How to complete this task: Output exactly the lines below, starting with the line that has "Definition engineDecision (d" and going on through the line that has "Definition engineStore (st", both included, and no other lines.

═════ Data under study

Definition createFrameworkRecommendation (st : t) (id : string)
    (rec : Schema.FrameworkRecommendation) : t * Schema.FrameworkRecommendation :=
  let fullRec := withRecommendationId rec id in
  (withFrameworkRecommendations st (JsMap.set (frameworkRecommendations st) id fullRec),
   fullRec).

(** *** Sequences of calls

    One constructor for each method of [MemStorage] that writes a table;
    the remaining methods only read. *)

Inductive Op : Type :=
| CreateSession (id : string) (now : Z) (ins : Schema.InsertSession)
| UpdateSession (id : string) (updates : Schema.SessionUpdates) (now : Z)
| DeleteSession (id : string)
| CreateArtifact (id : string) (now touched : Z) (ins : Schema.InsertArtifact)
| UpdateArtifact (id : string) (update_ : Schema.UpdateArtifact) (now touched : Z)
| DeleteArtifact (id : string)
| CreateDecision (id : string) (decision : Schema.Decision) (touched : Z)
| CreateErrorContext (id : string) (context : Schema.ErrorContext)
| UpdateErrorContext (id : string) (updates : Schema.ErrorContextUpdates) (touched : Z)
| UpdateSessionMode (id : string) (mode : Schema.AgentMode) (now : Z)
| UpdateSessionStatus (id : string) (status : Schema.SessionStatus) (now : Z)
| CreateToolCall (id : string) (now touched : Z) (ins : Schema.InsertToolCall)
| UpdateToolCall (id : string) (updates : Schema.ToolCallUpdates)
| CreateUser (id : string) (ins : Schema.InsertUser)
| CreateResearchPipeline (id : string) (pipeline : Schema.ResearchPipeline)
| UpdateResearchPipeline (id : string) (updates : Schema.ResearchPipelineUpdates)
| CreatePlanningLoop (id : string) (loop : Schema.PlanningLoop)
| UpdatePlanningLoop (id : string) (updates : Schema.PlanningLoopUpdates)
| CreateFrameworkRecommendation (id : string) (rec : Schema.FrameworkRecommendation).

(** The store a call leaves behind. *)
Definition exec (st : t) (op : Op) : t :=
  match op with
  | CreateSession id now ins => fst (createSession st id now ins)
  | UpdateSession id u now => fst (updateSession st id u now)
  | DeleteSession id => fst (deleteSession st id)
  | CreateArtifact id now touched ins => fst (createArtifact st id now touched ins)
  | UpdateArtifact id u now touched => fst (updateArtifact st id u now touched)
  | DeleteArtifact id => fst (deleteArtifact st id)
  | CreateDecision id d touched => fst (createDecision st id d touched)
  | CreateErrorContext id c => fst (createErrorContext st id c)
  | UpdateErrorContext id u touched => fst (updateErrorContext st id u touched)
  | UpdateSessionMode id mode now => fst (updateSessionMode st id mode now)
  | UpdateSessionStatus id status now => fst (updateSessionStatus st id status now)
  | CreateToolCall id now touched ins => fst (createToolCall st id now touched ins)
  | UpdateToolCall id u => fst (updateToolCall st id u)
  | CreateUser id ins => fst (createUser st id ins)
  | CreateResearchPipeline id r => fst (createResearchPipeline st id r)
  | UpdateResearchPipeline id u => fst (updateResearchPipeline st id u)
  | CreatePlanningLoop id l => fst (createPlanningLoop st id l)
  | UpdatePlanningLoop id u => fst (updatePlanningLoop st id u)
  | CreateFrameworkRecommendation id r => fst (createFrameworkRecommendation st id r)
  end.

(** The store after a sequence of calls on a new [MemStorage]. *)
Definition run (ops : list Op) : t := foldl exec empty ops.

End Storage.

(** ** Route handlers on the full store ([server/routes.ts]) *)

Module Routes.

(** What [broadcast] is called with by the two handlers below. *)
Inductive Event : Set :=
| SessionModeChanged (sessionId : string) (mode : Schema.AgentMode)
| SessionStatusChanged (sessionId : string) (status : Schema.SessionStatus).

Inductive Reply : Set :=
| Message (status : Z) (message : string)
| SessionJson (status : Z) (body : Schema.Session).

Record Outcome : Type := {
  store : Storage.t;
  reply : Reply;
  broadcasts : list Event
}.

(** [["deliberation", "action", "research"].includes(mode)], with the
    mode the string stands for. *)
Definition parseMode (mode : string) : option Schema.AgentMode :=
  if String.eqb mode "deliberation" then Some Schema.deliberation
  else if String.eqb mode "action" then Some Schema.action
  else if String.eqb mode "research" then Some Schema.research
  else None.

(** [["active", "paused", "completed", "error"].includes(status)] *)
Definition parseStatus (status : string) : option Schema.SessionStatus :=
  if String.eqb status "active" then Some Schema.active
  else if String.eqb status "paused" then Some Schema.paused
  else if String.eqb status "completed" then Some Schema.completed
  else if String.eqb status "error" then Some Schema.error
  else None.

(** [POST /api/sessions/:id/mode] (routes.ts 78-89) *)
Definition postSessionMode (st : Storage.t) (now : Z) (id mode : string) : Outcome :=
  match parseMode mode with
  | None => {| store := st; reply := Message 400 "Invalid mode"; broadcasts := [] |}
  | Some m =>
      match Storage.updateSessionMode st id m now with
      | (st', None) =>
          {| store := st'; reply := Message 404 "Session not found"; broadcasts := [] |}
      | (st', Some session) =>
          {| store := st';
             reply := SessionJson 200 session;
             broadcasts := [SessionModeChanged (Schema.session_id session) m] |}
      end
  end.

(** [POST /api/sessions/:id/status] (routes.ts 91-102) *)
Definition postSessionStatus (st : Storage.t) (now : Z) (id status : string) : Outcome :=
  match parseStatus status with
  | None => {| store := st; reply := Message 400 "Invalid status"; broadcasts := [] |}
  | Some s =>
      match Storage.updateSessionStatus st id s now with
      | (st', None) =>
          {| store := st'; reply := Message 404 "Session not found"; broadcasts := [] |}
      | (st', Some session) =>
          {| store := st';
             reply := SessionJson 200 session;
             broadcasts := [SessionStatusChanged (Schema.session_id session) s] |}
      end
  end.

(** The predicate of [recentDecisions.filter] (routes.ts 334-338). *)
Definition isRecentUpdate (artifactId : string) (now : Z) (d : Schema.Decision) : bool :=
  String.eqb (Schema.decision_artifactId d) artifactId &&
  bool_decide (Schema.decision_type d = update) &&
  (now - Schema.decision_timestamp d <? 3600000).

(** [recentUpdates.length] *)
Definition recentUpdateCount (st : Storage.t) (sessionId artifactId : string)
    (now : Z) : Z :=
  Z.of_nat (length (List.filter (isRecentUpdate artifactId now)
                      (Storage.getDecisions st sessionId))).

(** [POST /api/analyze-change] (routes.ts 295-357) on the full store. *)
Definition analyzeChange (st : Storage.t) (now : Z)
    (artifactId newContent : string) : Response :=
  match Storage.getArtifact st artifactId with
  | None => Status404 "Artifact not found"
  | Some artifact =>
      match Storage.getSession st (Schema.artifact_sessionId artifact) with
      | None => Status404 "Session not found"
      | Some session =>
          let oldLines := Js.split_lf (Schema.artifact_content artifact) in
          let newLines := Js.split_lf newContent in
          Status200
            (classify (computeDiffStats oldLines newLines)
               (engineConfig (Schema.session_config session))
               (recentUpdateCount st (Schema.session_id session) artifactId now))
      end
  end.

End Routes.

(** ** The store as the engine model sees it *)

Definition engineSession (s : Schema.Session) : Session :=
  {| session_id := Schema.session_id s;
     config := engineConfig (Schema.session_config s) |}.

Definition engineArtifact (a : Schema.Artifact) : Artifact :=
  {| artifact_sessionId := Schema.artifact_sessionId a;
     content := Schema.artifact_content a |}.

Definition engineDecision (d : Schema.Decision) : Decision :=
  {| decision_sessionId := Schema.decision_sessionId d;
     decision_artifactId := Schema.decision_artifactId d;
     decision_type := Schema.decision_type d;
     timestamp := Schema.decision_timestamp d |}.

Definition engineTable {V W : Type} (f : V -> W) (m : JsMap.t V) : gmap string W :=
  list_to_map (map (fun e => (fst e, f (snd e))) m).

Definition engineStore (st : Storage.t) : MemStorage :=
  {| sessions := engineTable engineSession (Storage.sessions st);
     artifacts := engineTable engineArtifact (Storage.artifacts st);
     decisions := map engineDecision (JsMap.values (Storage.decisions st)) |}.

(** ** Well-formed artifacts *)

(** The versions [first], [first + 1], ... in this order. *)
Fixpoint versionsFrom (first : Z) (h : list Schema.ArtifactVersion) : Prop :=
  match h with
  | [] => True
  | v :: r => Schema.version_version v = first /\ versionsFrom (first + 1) r
  end.

(** What [createArtifact] sets up for an artifact stored under [key] and
    [updateArtifact] keeps: derived fields agree with the content, the
    version is the length of the history, and the last history entry is
    the current state. *)
Record artifactOk (key : string) (a : Schema.Artifact) : Prop := {
  ok_id : Schema.artifact_id a = key;
  ok_lineCount : Schema.artifact_lineCount a = Storage.lineCountOf (Schema.artifact_content a);
  ok_charCount : Schema.artifact_charCount a = Storage.charCountOf (Schema.artifact_content a);
  ok_promoted :
    Schema.artifact_isPromoted a = true <->
    20 < Schema.artifact_lineCount a \/ 1500 < Schema.artifact_charCount a;
  ok_version : Schema.artifact_version a = Z.of_nat (length (Schema.artifact_history a));
  ok_versions : versionsFrom 1 (Schema.artifact_history a);
  ok_first :
    Schema.version_decisionType <$> head (Schema.artifact_history a) = Some create;
  ok_last :
    exists v, last (Schema.artifact_history a) = Some v /\
      Schema.version_version v = Schema.artifact_version a /\
      Schema.version_content v = Schema.artifact_content a /\
      Schema.version_lineCount v = Schema.artifact_lineCount a /\
      Schema.version_charCount v = Schema.artifact_charCount a /\
      Schema.version_timestamp v = Schema.artifact_updatedAt a
}.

══════════

Your response:
Definition engineDecision (d : Schema.Decision) : Decision :=
  {| decision_sessionId := Schema.decision_sessionId d;
     decision_artifactId := Schema.decision_artifactId d;
     decision_type := Schema.decision_type d;
     timestamp := Schema.decision_timestamp d |}.

Definition engineTable {V W : Type} (f : V -> W) (m : JsMap.t V) : gmap string W :=
  list_to_map (map (fun e => (fst e, f (snd e))) m).

Definition engineStore (st : Storage.t) : MemStorage :=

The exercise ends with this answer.